PROBLEM REQUIREMENTS - Take the data from its first line. Print each line exactly until the line containing "apply (returns_mapM upsert_delta (fun ds" has been printed too.
────────
Lemma updatePackageUsage_gateway `{Env} rows s u s' : returns (updatePackageUsage rows) s u s' -> gateway s'.2 = gateway s.2.
Proof.
  unfold updatePackageUsage. intros Hr. apply returns_bind in Hr as (ds & s1 & Hb & Hr).
  apply zoom_reads in Hb as <-; [|apply build_reads]. destruct ds as [|d ds]; [by run_inv|].
  apply returns_transaction, returns_bind in Hr as (us & s2 & Hl & Hr). apply returns_ret in Hr as [_ <-].
  apply (returns_mapM upsert_delta (fun _ _ s => gateway s.2 = gateway s1.2) _ _ _ _ Hl); [|done].
  intros dn ys x y [m dm] s3 Hg Hd%upsert_delta_inv. by subst s3.
Qed.

Lemma updatePackageUsage_inv `{Env} rows n db u n' db' :
  forallb plain_project rows = true -> Forall (fun r => is_Some (uw_requested_at r)) rows ->
  returns (updatePackageUsage rows) (n, db) u (n', db') ->
  exists ds, deltas_of (catalog_tables (check_tables (gateway db))) rows ds /\ counters_grow ds (package_usage db) (package_usage db').
Proof.
  intros Hpl Ht Hr. unfold updatePackageUsage in Hr. apply returns_bind in Hr as (ds & s1 & Hb & Hr).
  destruct (build_run rows n (catalog_tables (check_tables (gateway db))) Hpl Ht) as (ds' & Hb' & Hds).
  apply (on_catalog_returns _ _ db) in Hb'. unfold returns in Hb, Hb'. rewrite Hb' in Hb. injection Hb as <- <-. clear Hb'.
  destruct ds' as [|d0 ds0].
  - run_inv. exists []. split; [done|apply counters_grow_nil].
  - apply returns_transaction, returns_bind in Hr as (us & s2 & Hl & Hr). apply returns_ret in Hr as [_ <-].
    exists (d0 :: ds0). split; [done|].
    apply (returns_mapM upsert_delta (fun ds _ s => counters_grow ds (package_usage db) (package_usage s.2)) _ _ _ _ Hl); [|apply counters_grow_nil].
    intros dn ys d y [m dm] s' Hc Hd%upsert_delta_inv. subst s'. by apply counters_grow_snoc.
Qed.

Lemma tally_split q c : tally c = tally (List.filter q c) + tally (List.filter (fun r => negb (q r)) c).
Proof. unfold tally. induction c as [|r c IH]; [done|]. cbn. destruct (q r); cbn; lia. Qed.

Lemma contribution_counted db rows ds p v :
  deltas_of db rows ds ->
  let c := counted (version_role db) rows p v in
  contribution ud_request_count p v ds = tally c /\ contribution ud_allow_count p v ds = tally (List.filter is_allow c) /\
  contribution ud_block_count p v ds = tally (List.filter (fun r => negb (is_allow r)) c).
Proof.
  intros Hds c. specialize (Hds p v). unfold contribution. fold c in Hds.
  destruct (List.filter (delta_of p v) ds) as [|d [|]]; [by rewrite Hds| |done]. destruct Hds as (E1 & E2 & E3 & _). cbn. lia.
Qed.

Lemma deltas_sums db rows ds :
  deltas_of db rows ds -> Forall (fun d => ud_request_count d = ud_allow_count d + ud_block_count d) ds.
Proof.
  intros Hds. apply Forall_forall. intros d Hd. specialize (Hds (ud_project_id d) (ud_package_version_id d)).
  assert (Hin : d ∈ List.filter (delta_of (ud_project_id d) (ud_package_version_id d)) ds).
  { apply elem_of_filter_b. split; [done|]. by apply delta_of_spec. }
  destruct (List.filter _ ds) as [|d' [|]]; [by apply not_elem_of_nil in Hin| |done]. apply list_elem_of_singleton in Hin as ->.
  destruct Hds as (-> & -> & -> & _). apply tally_split.
Qed.

(** ** What recording leaves alone *)

Definition same_tables (db db' : usage_db) : Prop :=
  package_usage db' = package_usage db /\ events (gateway db') = events (gateway db) /\
  published (gateway db') = published (gateway db) /\ tenancy_tables (gateway db') = tenancy_tables (gateway db).

Lemma same_tables_trans a b c : same_tables a b -> same_tables b c -> same_tables a c.
Proof. intros (E1 & E2 & E3 & E4) (F1 & F2 & F3 & F4). split_and!; congruence. Qed.

Definition quiet {A} (e : UM A) : Prop := forall s a s', returns e s a s' -> same_tables s.2 s'.2.

Lemma quiet_ret {A} (a : A) : quiet (mret a).
Proof. intros s b s' [_ ->]%returns_ret. done. Qed.

Lemma quiet_throw {A} m : quiet (@throw usage_db A m).
Proof. intros s b s' []%returns_throw. Qed.

Lemma quiet_bind {A B} (e : UM A) (f : A -> UM B) : quiet e -> (forall a, quiet (f a)) -> quiet (e ≫= f).
Proof.
  intros He Hf s b s' (a & s1 & H1 & H2)%returns_bind. eapply same_tables_trans; [by eapply He|by eapply Hf].
Qed.

Lemma quiet_catalog {A} (e : M catalog_db A) : quiet (on_usage_catalog e).
Proof.
  intros s a s' Hr. unfold on_usage_catalog, on_gateway, on_check, on_catalog in Hr.
  apply returns_zoom in Hr as (t & Hr & ->). apply returns_zoom in Hr as (t' & Hr & ->). done.
Qed.

Lemma quiet_mapM {A B} (f : A -> UM B) l : (forall x, quiet (f x)) -> quiet (mapM_ f l).
Proof.
  intros Hf. induction l as [|x l IH]; [apply quiet_ret|]. apply quiet_bind; [done|]. intros b. apply quiet_bind; [done|].
  intros bs. apply quiet_ret.
Qed.

Ltac quiet_step :=
  first [apply quiet_ret | apply quiet_throw | apply quiet_catalog
        | apply quiet_bind; [|intros ?] | apply quiet_mapM; intros ?].

Section records.
Context `{Env}.

Lemma quiet_refs p : quiet (record_refs p).
Proof.
  unfold record_refs, record_observed, record_related_versions, related_without_time, invalid_time.
  repeat (quiet_step || case_match).
Qed.

(** The records of a batch, one per event that is attributed. *)
Definition record_for (proxy : VerifiedProxyContext) (db : tenancy_db) (e : UsageEvent) (o : option usage_record) : Prop :=
  match o with
  | Some r => ur_event r = e /\ attribution proxy db e = Some (ur_tenant_id r, ur_project_id r, ur_project_token_id r)
              /\ normalizeDecisionPath (ue_decision_path e) = Ok (ur_decision_path r)
  | None => attribution proxy db e = None
  end.

Lemma record_of_inv proxy db e s o s' : returns (record_of proxy db e) s o s' -> s'.2 = s.2 /\ record_for proxy db e o.
Proof.
  unfold record_of, record_for. destruct (attribution proxy db e) as [[[t p] k]|] eqn:Ea; intros Hr; [|by run_inv].
  apply returns_bind in Hr as (id & s1 & Hf & Hr). apply returns_fresh in Hf as [-> ->].
  apply returns_bind in Hr as (path & s2 & Hp & Hr). apply returns_of_res in Hp as [Hp ->]. by run_inv.
Qed.

Lemma records_inv proxy db es s os s' :
  returns (mapM_ (record_of proxy db) es) s os s' -> s'.2 = s.2 /\ Forall2 (record_for proxy db) es os.
Proof.
  intros Hr. apply (returns_mapM _ (fun es os s1 => s1.2 = s.2 /\ Forall2 (record_for proxy db) es os) _ _ _ _ Hr); [|done].
  intros dn ys x y s1 s2 [E1 K1] [E2 K2]%record_of_inv. split; [congruence|]. apply Forall2_app; [done|]. by constructor.
Qed.
(** What a batch with recordable events does. *)
Lemma record_valid_inv proxy valid n db u n' db' :
  returns (record_valid proxy valid) (n, db) u (n', db') ->
  exists pairs t rows posts db1,
    pairs.*1 = valid /\ mapM (usage_event_row proxy t) pairs = Some rows /\ same_tables db db1 /\
    events (gateway db') = events (gateway db) ++ rows /\ published (gateway db') = published (gateway db) ++ posts /\
    Forall2 (fun p post => post.1 = ur_tenant_id p.1 /\ exists t, post.2 = usage_payload proxy t p) pairs posts /\
    (forallb plain_project (map usage_event rows) = true ->
     exists ds, deltas_of (catalog_tables (check_tables (gateway db'))) (map usage_event rows) ds /\
                counters_grow ds (package_usage db) (package_usage db')).
Proof.
  intros Hr. unfold record_valid in Hr.
  apply returns_bind in Hr as (ids & s1 & Hids & Hr). apply quiet_catalog in Hids.
  set (pairs := imap (fun i r => (r, ids !! i)) valid) in Hr.
  apply returns_bind in Hr as (us & [n2 db2] & Hrefs & Hr). apply (quiet_mapM _ _ quiet_refs) in Hrefs.
  pose proof (same_tables_trans _ _ _ Hids Hrefs) as (E1 & E2 & E3 & E4). cbn [fst snd] in *.
  apply returns_bind in Hr as (rows & s3 & Hins & Hr). apply insert_usage_events_inv in Hins as [Hrows ->].
  apply returns_bind in Hr as (u' & [n4 db4] & Hupd & Hr). apply returns_bind in Hr as (us' & s5 & Hpub & Hr).
  apply returns_ret in Hr as [_ <-]. apply publish_inv in Hpub as (F1 & F2 & F3 & posts & F4 & Hposts). cbn [fst snd] in *.
  pose proof (updatePackageUsage_gateway _ _ _ _ Hupd) as Hg. cbn [snd] in Hg.
  exists pairs, (clock n2), rows, posts, db2. split_and!; try done.
  - unfold pairs. apply list_eq. intros i. rewrite list_lookup_fmap, list_lookup_imap. by destruct (valid !! i).
  - rewrite F2, Hg. cbn. by rewrite E2.
  - rewrite F4, Hg. cbn. by rewrite E3.
  - intros Hpl. rewrite F1, F3, Hg, <- E1. apply updatePackageUsage_inv in Hupd; [done|done|].
    apply Forall_forall. intros r (row & <- & _)%list_elem_of_In%in_map_iff. by eexists.
Qed.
────────
TASK OUTPUT -
Lemma updatePackageUsage_gateway `{Env} rows s u s' : returns (updatePackageUsage rows) s u s' -> gateway s'.2 = gateway s.2.
Proof.
  unfold updatePackageUsage. intros Hr. apply returns_bind in Hr as (ds & s1 & Hb & Hr).
  apply zoom_reads in Hb as <-; [|apply build_reads]. destruct ds as [|d ds]; [by run_inv|].
  apply returns_transaction, returns_bind in Hr as (us & s2 & Hl & Hr). apply returns_ret in Hr as [_ <-].
  apply (returns_mapM upsert_delta (fun _ _ s => gateway s.2 = gateway s1.2) _ _ _ _ Hl); [|done].
  intros dn ys x y [m dm] s3 Hg Hd%upsert_delta_inv. by subst s3.
Qed.

Lemma updatePackageUsage_inv `{Env} rows n db u n' db' :
  forallb plain_project rows = true -> Forall (fun r => is_Some (uw_requested_at r)) rows ->
  returns (updatePackageUsage rows) (n, db) u (n', db') ->
  exists ds, deltas_of (catalog_tables (check_tables (gateway db))) rows ds /\ counters_grow ds (package_usage db) (package_usage db').
Proof.
  intros Hpl Ht Hr. unfold updatePackageUsage in Hr. apply returns_bind in Hr as (ds & s1 & Hb & Hr).
  destruct (build_run rows n (catalog_tables (check_tables (gateway db))) Hpl Ht) as (ds' & Hb' & Hds).
  apply (on_catalog_returns _ _ db) in Hb'. unfold returns in Hb, Hb'. rewrite Hb' in Hb. injection Hb as <- <-. clear Hb'.
  destruct ds' as [|d0 ds0].
  - run_inv. exists []. split; [done|apply counters_grow_nil].
  - apply returns_transaction, returns_bind in Hr as (us & s2 & Hl & Hr). apply returns_ret in Hr as [_ <-].
    exists (d0 :: ds0). split; [done|].
    apply (returns_mapM upsert_delta (fun ds _ s => counters_grow ds (package_usage db) (package_usage s.2)) _ _ _ _ Hl); [|apply counters_grow_nil].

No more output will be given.